Kadyn lives with the everyday pain of this condition. He lives with constant headaches, seizures and other issues brought on by hydrocephalus. My goal since I have had Kadyn is to remain surgery and seizure free, and we have had a taste of that these past 8 months, but knowing that eventually his shunt is going to fail, fills my heart with fear everyday. Kadyn is a special little boy. He has gone through so much and yet he is the happiest baby in the world. Through his eyes his life is great. Smiles and laughs are all he has. I have never seen a child smile after surgery and that is my little Kadyn. He has fought off over 5-6 infections and has lived through 20 brain surgeries. Yet, he still smiles. There is this light inside him that nothing can turn it off. He truely is my miracle and he makes miracles everyday. Every breath he takes, every move he makes, every time he blinks, smiles, laughs, sneezes, everything he does is a miracle. The donation link is on the right side of my Blog, You'll see it, it's at the very top, :) I thank everyone and anyone who can donate to this cause. I also would like to thank those who read my blog and check on my little Kadyn. It brings me joy to be able to share our story and our daily lives, whether my updates be good or not so good, I am thankful to those who read and comment. Thank you so much from the bottom of my heart!!

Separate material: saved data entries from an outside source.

Inductive MantissaScale := MantissaScaleSmall | MantissaScaleLargeLegacy | MantissaScaleLarge320 | MantissaScaleLarge330.

#[global] Instance MantissaScale_eq_dec : EqDecision MantissaScale.
Proof. solve_decision. Defined.

Definition params (s : MantissaScale) : Z * Z * Z :=
  match s with
  | MantissaScaleSmall => (1000000000000000, 9999999999999999, 15)
  | _ => (1000000000000000000, 9999999999999999999, 18)
  end.

Definition MantissaScaleForRulesWithFixes (hasRules singleAssetVault lendingProtocol fixCleanup320 fixCleanup330 : bool) : MantissaScale :=
  if negb hasRules then MantissaScaleLarge330
  else if negb singleAssetVault && negb lendingProtocol then MantissaScaleSmall
  else if fixCleanup330 then MantissaScaleLarge330
  else if fixCleanup320 then MantissaScaleLarge320
  else MantissaScaleLargeLegacy.

Inductive cuspFix := cuspRoundingDisabled | cuspRounding320 | cuspRounding330.

Definition cuspRoundingFix (s : MantissaScale) : cuspFix :=
  match s with
  | MantissaScaleLarge320 => cuspRounding320
  | MantissaScaleLarge330 => cuspRounding330
  | _ => cuspRoundingDisabled
  end.

Definition is330 (fix_ : cuspFix) : bool := match fix_ with cuspRounding330 => true | _ => false end.

Definition isDisabled (fix_ : cuspFix) : bool := match fix_ with cuspRoundingDisabled => true | _ => false end.

Inductive RoundingMode := RoundToNearest | RoundTowardsZero | RoundDownward | RoundUpward.

Record XRPLNumber := mkNumber { negative : bool; mantissa : Z; exponent : Z; scale : MantissaScale }.

(** The panics, and a loop that does not end. *)
Inductive numError := NormalizeOverflow | AdditionOverflow | MultiplicationOverflow | DivideByZero | RepOverflow | RepRoundingOverflow
  | ShiftOverflow | NoEnd.

(** ** The guard *)

Record xrplGuard := mkGuard { digits : Z; xbit : bool; sbit : bool }.

Definition newGuard (neg : bool) : xrplGuard := mkGuard 0 false neg.

Definition push (g : xrplGuard) (d : Z) : xrplGuard :=
  mkGuard (Z.lor (Z.shiftr (digits g) 4) (u64 (Z.shiftl (Z.land d 15) 60))) (xbit g || negb (Z.land (digits g) 15 =? 0)) (sbit g).

Definition pop (g : xrplGuard) : Z * xrplGuard :=
  (Z.shiftr (Z.land (digits g) (Z.shiftl 15 60)) 60, mkGuard (u64 (Z.shiftl (digits g) 4)) (xbit g) (sbit g)).

Definition setDropped (g : xrplGuard) : xrplGuard := mkGuard (digits g) true (sbit g).

Definition guardEmpty (g : xrplGuard) : bool := (digits g =? 0) && negb (xbit g).

(** Half of the last unit, in the guard's digits. *)
Definition guardHalf : Z := Z.shiftl 5 60.

Definition round (g : xrplGuard) (mode : RoundingMode) (fix_ : cuspFix) : Z :=
  if is330 fix_ && guardEmpty g then -2
  else
    match mode with
    | RoundTowardsZero => -1
    | RoundDownward => if sbit g && negb (guardEmpty g) then 1 else -1
    | RoundUpward => if sbit g then -1 else if negb (guardEmpty g) then 1 else -1
    | RoundToNearest =>
        if guardHalf <? digits g then 1
        else if digits g <? guardHalf then -1
        else if xbit g then 1
        else 0
    end.

Definition pushOverflow (g : xrplGuard) (m : Z) (fix_ : cuspFix) (mode : RoundingMode) : xrplGuard :=
  if negb (is330 fix_) || (m <? xrplNumMaxRep) || (xrplNumMaxRepUp <=? m) then g
  else
    let r := round g mode fix_ in
    let m := if m mod 10 <? 9 then if (r =? 1) || ((r =? 0) && (m =? xrplNumMaxRep + 1)) then m + 1 else m else m in
    push g (Z.quot ((m - xrplNumMaxRep) * 10) (xrplNumMaxRepUp - xrplNumMaxRep)).

(** ** Rounding and normalization *)

(** Sign, mantissa and exponent under way. *)
Abbreviation parts := (bool * Z * Z)%type.

Definition bringIntoRange (p : parts) (minM : Z) (fix_ : cuspFix) : parts :=
  let '(neg, m, e) := p in
  let '(m, e) := if (m <? minM) && (negb (is330 fix_) || negb (m =? 0)) then (u64 (m * 10), e - 1) else (m, e) in
  if (e <? xrplNumMinExponent) || (is330 fix_ && (m =? 0)) then (false, 0, xrplNumZeroExponent) else (neg, m, e).

(** The end of rounding up: back into range, and no further than the largest exponent. *)
Definition settle (p : parts) (minM : Z) (fix_ : cuspFix) (loc : numError) : numError + parts :=
  let '(neg, m, e) := bringIntoRange p minM fix_ in
  if xrplNumMaxExponent <? e then inl loc else inr (neg, m, e).

Definition inCusp (fix_ : cuspFix) (m : Z) : bool := is330 fix_ && (xrplNumMaxRep <? m) && (m <? xrplNumMaxRepUp).

Fixpoint doRoundUp (fuel : nat) (g : xrplGuard) (p : parts) (minM maxM : Z) (fix_ : cuspFix) (mode : RoundingMode) (loc : numError) :
    numError + parts :=
  match fuel with
  | O => inl NoEnd
  | S fuel =>
      let '(neg, m, e) := p in
      let g := pushOverflow g m fix_ mode in
      let r := round g mode fix_ in
      if (r =? 1) || ((r =? 0) && (Z.land m 1 =? 1)) then
        let safeToIncrement := (m <? maxM) && (m <? xrplNumMaxRep) in
        if negb (isDisabled fix_) then
          if safeToIncrement then settle (neg, u64 (m + 1), e) minM fix_ loc
          else if inCusp fix_ m then settle (neg, xrplNumMaxRepUp, e) minM fix_ loc
          else doRoundUp fuel (push g (m mod 10)) (neg, m / 10, e + 1) minM maxM fix_ mode loc
        else
          let m := u64 (m + 1) in
          if (maxM <? m) || (xrplNumMaxRep <? m) then settle (neg, m / 10, e + 1) minM fix_ loc else settle (neg, m, e) minM fix_ loc
      else if inCusp fix_ m then settle (neg, xrplNumMaxRep, e) minM fix_ loc
      else settle (neg, m, e) minM fix_ loc
  end.

(** A second round is at a tenth of the mantissa, which can be incremented. *)
Definition roundFuel : nat := 2.

Definition doRoundDown (g : xrplGuard) (p : parts) (minM : Z) (fix_ : cuspFix) (mode : RoundingMode) : parts :=
  let '(neg, m, e) := p in
  let r := round g mode fix_ in
  let '(m, e) :=
    if is330 fix_ then (if negb (r =? -2) then u64 (m - 1) else m, e)
    else if (r =? 1) || ((r =? 0) && (Z.land m 1 =? 1)) then
      let m := u64 (m - 1) in
      if m <? minM then (u64 (m * 10), e - 1) else (m, e)
    else (m, e) in
  bringIntoRange (neg, m, e) minM fix_.

Definition zeroIn (s : MantissaScale) : XRPLNumber := mkNumber false 0 xrplNumZeroExponent s.

Definition zero (n : XRPLNumber) : XRPLNumber := zeroIn (scale n).

(** [w] is the width of the mantissa: 64 bits or a big integer. *)
Fixpoint scaleUp (w : Z -> Z) (fuel : nat) (m e minM : Z) : Z * Z :=
  match fuel with
  | O => (m, e)
  | S fuel => if (m <? minM) && (xrplNumMinExponent <? e) then scaleUp w fuel (w (m * 10)) (e - 1) minM else (m, e)
  end.

Fixpoint scaleDown (fuel : nat) (g : xrplGuard) (m e maxM : Z) : numError + (xrplGuard * Z * Z) :=
  match fuel with
  | O => inr (g, m, e)
  | S fuel =>
      if maxM <? m then
        if xrplNumMaxExponent <=? e then inl NormalizeOverflow
        else scaleDown fuel (push g (m mod 10)) (m / 10) (e + 1) maxM
      else inr (g, m, e)
  end.

(** Twenty digits reach any range from one; a mantissa has no more digits than bits. *)
Definition upFuel : nat := 20.
Definition downFuel (m : Z) : nat := Z.to_nat (Z.log2 m + 1).

Definition repLimit (fix_ : cuspFix) : Z := if is330 fix_ then xrplNumMaxRepUp else xrplNumMaxRep.

(** The body that the normalizations share, for a mantissa that is not zero. *)
Definition normalizeParts (w : Z -> Z) (g : xrplGuard) (m e minM maxM : Z) (fix_ : cuspFix) (mode : RoundingMode) (neg : bool) :
    numError + parts :=
  let '(m, e) := scaleUp w upFuel m e minM in
  let? r := scaleDown (downFuel m) g m e maxM in
  let '(g, m, e) := r in
  if (e <? xrplNumMinExponent) || (m <? minM) then inr (false, 0, xrplNumZeroExponent)
  else
    if repLimit fix_ <? m then
      if xrplNumMaxExponent <=? e then inl NormalizeOverflow
      else doRoundUp roundFuel (push g (m mod 10)) (neg, m / 10, e + 1) minM maxM fix_ mode NormalizeOverflow
    else doRoundUp roundFuel g (neg, m, e) minM maxM fix_ mode NormalizeOverflow.

Definition ofParts (s : MantissaScale) (p : parts) : XRPLNumber := let '(neg, m, e) := p in mkNumber neg m e s.

Definition normalize (n : XRPLNumber) (mode : RoundingMode) : numError + XRPLNumber :=
  let '(minM, maxM, _) := params (scale n) in
  if mantissa n =? 0 then inr (zero n)
  else
    let? p := normalizeParts (fun z => u64 z) (newGuard (negative n)) (mantissa n) (exponent n) minM maxM (cuspRoundingFix (scale n)) mode
                (negative n) in
    inr (ofParts (scale n) p).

Kadyn is doing super good. He is happier and just more comfortable and sleeping better now that his ear is better. Thank God we have that figured out. So I don't know how often I'll be updating as i will be doing a lot of cleaning, and going through things. Also going to be doing a few projects for when Harvey gets home! (YAY) Also want to make Kadyn a tshirt and possibly me a tshirt too. Although I am thinking about buying my a dress for that day!! :). Life is good! I can't complain! If you don't hear from me for a few days, don't worry. We are okay. Just busy busy busy!! :)


Sue Z said...

Did you see American Idol this past week? One of the contestants who is going to Hollywood has a daughter with hydrocephalus. Maybe this will help to raise awareness about this condition and more money will go to research.